Tanpa berlama-lama, Yovan langsung berlari masuk. Aletta pun langsung menggendong Qiara dan masuk untuk melihat keadaan Altaf. Di sana, Yovandra dapat melihat banyaknya selang yang tertempel di tubuh putranya. Dengan tangan bergetar, Yovandra mengangkat tangannya dan mengelus pipi dingin putranya.
"Altaf ... Altaf dengar papa nak? Altaf jangan tinggalin Papa. PApa hanya punya Altaf, Papa gak ada siapa-siapa lagi selain Altaf. Papa mohon, bertahan sayang." Lirih Yovandra.
Air matanya terus turun, hatinya sungguh sakit melihat keadaan putranya.
"DOK! TEKANAN DARAH PASIEN TERUS TURUN!" seru seorang suster yang mana membuat Yovandra terkejut.
"Altaf! Altaf dengar Papa! Altaf mau mama kan?! Papa akan memberikannya untukmu! Asal kamu bangun, Papa akan memberikannya untuk Altaf." Seru Yovandra sembari menggenggam tangan Altaf yang tak terinfus.
Air mata Aletta pun turut jatuh, dia merasakan apa yang di rasakan oleh Yovandra.
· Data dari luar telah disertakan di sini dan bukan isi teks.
Definition dropTable (t : string) (d : list string) : list string :=
  filter (fun x => negb (String.eqb t x)) d.

Definition after (prefix s : string) : string :=
  substring (String.length prefix) (String.length s - String.length prefix) s.

Definition exec (tx : Tx) (cacheLabel statement : string) (args : list string)
    (d : list string) : list string * option string :=
  if String.prefix "CREATE TABLE " statement then
    let t := after "CREATE TABLE " statement in
    if hasTable t d then (d, Some ("relation " +s+ t +s+ " already exists"))
    else (t :: d, None)
  else if String.prefix "DROP TABLE " statement then
    let t := after "DROP TABLE " statement in
    if hasTable t d then (dropTable t d, None)
    else (d, Some ("table " +s+ t +s+ " does not exist"))
  else (d, Some "syntax error").

Definition queryIsEmpty (q : Introspection) (tx : Tx) (d : list string)
    : bool * option string :=
  match q with
  | TableQuery t => (negb (hasTable t d), None)
  | _ => (true, None)
  end.

Definition env : Env := {|
  OutputLogger := nat;
  Any := string;
  ErrVal := string;
  ErrorString := fun e => e;
  WriterColorize := fun _ text _ => text;
  Sprintf := fun body _ => body;
  RuneCountInString := String.length;
  DB := list string;
  InvocationExec := exec;
  QueryIsEmpty := queryIsEmpty
|}.
#[local] Existing Instance env.

Definition emptyWorld (d : list string) (l : option (@Logger env)) : @World env :=
  {| conn := {| db := d; calls := [] |}; reporter := l; output := [] |}.

(** The pattern of the package's example: drop the table if it is
    there, then create it if it is not. *)
Definition dropStep : @Tree env :=
  NewStep "drop" (TableExists "t") (Statements ["DROP TABLE t"]).
(** * shellbot-slack: the event dispatch pipeline of [event_server.py]

    A shallow embedding of the dedup ledger ([History]), the command parser
    ([parse]), the executor ([execute]), the notifier ([post]) and the
    dispatcher ([write]), followed by the properties of the specification
    that were checked against them.

    Conventions of the embedding:
    - a Python [str] is the list of its Unicode code points ([str]);
    - a Python function that may raise returns [exn + A]; a function with
      side effects is a computation [M A] over the [World], which keeps the
      mutations made before an exception, as Python does;
    - the class attributes of [History] are fields of the [World];
    - the outside world (configuration file, spawned processes, the webhook)
      is an [Env] record of oracles, and every call that reaches it leaves an
      [effect] in the world's trace;
    - calls to [logger] are not modelled. *)

From Stdlib Require Import NArith Ascii String.
From stdpp Require Import gmap strings list.
(** * Obstacle-aware path router ([_sandbox_/pathfinder_final.py])

    A shallow embedding of the segment-intersection predicate [overlapping],
    the obstacle clearance test [no_obstacles], the direct/elbow router
    [getpts_simple], the grid search [getpts_astar] and the route composer
    [make], followed by the properties established about them.

    Coordinates are numpy floating point numbers in the source.  They are
    modelled here by exact rationals ([Q]); the comparisons [==], [<=], [<]
    and [>] of the source are numeric, hence modelled by [Qeq_bool] and
    [Qle_bool].  Module [Binary64] repeats the kernel, the clearance test
    and the two routers on binary64 numbers; it serves to run the code on
    inputs where rounding decides the outcome.

    Two smaller embeddings follow the router: the bounding-box functions of
    the GDS renderer ([renderers/renderer_gds/gds_renderer.py]:
    [check_bounding_box_scale], [get_bounds], [inclusive_bound],
    [scale_max_bounds], [check_qcomps]) and the lookup of the source model
    of the library delegate
    ([_gui/widgets/qlibrary_display/delegate_qlibrary.py]:
    [get_source_model]). *)

From Stdlib Require Import Arith QArith Qabs Qminmax Lqa Lia.
From Stdlib Require Import List Bool SetoidList Morphisms Permutation.
From Stdlib Require String Floats.
Import ListNotations.

Open Scope Q_scope.

(** ** Points and vectors *)

(** A numpy array of two coordinates. *)
Definition point : Type := (Q * Q)%type.

(** Numeric equality of two points (equality of numpy arrays, elementwise). *)
Definition pt_eq (p q : point) : Prop := fst p == fst q /\ snd p == snd q.

Definition pt_eqb (p q : point) : bool :=
  Qeq_bool (fst p) (fst q) && Qeq_bool (snd p) (snd q).

(** [p + q], [p - q], [k * p] and [np.dot p q] on arrays of length two. *)
Definition padd (p q : point) : point := (fst p + fst q, snd p + snd q).
Definition psub (p q : point) : point := (fst p - fst q, snd p - snd q).
Definition pscale (k : Q) (p : point) : point := (k * fst p, k * snd p).
Definition dot (p q : point) : Q := fst p * fst q + snd p * snd q.

(** [sum(abs(p - q))], the Manhattan distance. *)
Definition manhattan (p q : point) : Q :=
  Qabs (fst p - fst q) + Qabs (snd p - snd q).

(** [a > b] and [a < b] on numbers. *)
Definition Qgt_bool (a b : Q) : bool := negb (Qle_bool a b).
Definition Qlt_bool (a b : Q) : bool := negb (Qle_bool b a).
Putranya adalah kebahagiaannya. Aletta bisa melihat jika Yovandra sangat mencintai putranya.
"Kak Yovan." Panggil Aletta ketika dokter meminta Yovan untuk menyingkir sebentar.
"Aletta!" Secara mengejutkan, Yovan berlutut di hadapan Aletta. Pria itu menangkupkan kedua tangannya dengan air mata yang bercucuran.
"Menikahlah denganku, jadilah ibu bagi putraku. AKu tidak akan menuntut cinta mu, aku tidak akan menuntut hakku. Aku Hanya ingin kamu sebagai ibu dari putraku. Tolong, berikan cinta untuknya. Berikan cinta yang tidak putraku dapat sebelumnya. Aku mohon, tolong Aletta. Tolonglah hiks ...."
Jantung Aletta serasa berhenti berdetak, permintaan Yovandra sangat mengejutkan dirinya.
"Dia ingin kamu menjadi ibunya. Tolong, menikahlah denganku. Mungkin, dengan begitu putra ku akan kembali berjuang hidup. Aletta, aku mohon hiks ...."
Qiara memandang wajah sang mama yang terlihat syok, mata bulat bocah menggemaskan itu menyorot sendu ke arahnya.
"Altap mau Mama, dia bilang cama Qia kalau dia mau Mama Qia." Lirih Qiara yang mana. membuat Aletta teringat dengan sorot sendu tatapan Altaf saat menatapnya.
"Altaf nda ada mama na."
"Ma ... kacian Altap." Gumam Qiara dengan suara bergetar.
Yovandra masih berlutut, dia menantikan jawaban Aletta padanya.
"Apapun yang kamu minta, aku akan memberikannya. Aku mohon, bantu aku. Hanya Altaf yang aku punya saat ini Letta," ujar Yovandra dengan suara lirih.
"Baiklah, kak ... aku mau menikah denganmu. Demi, Altaf."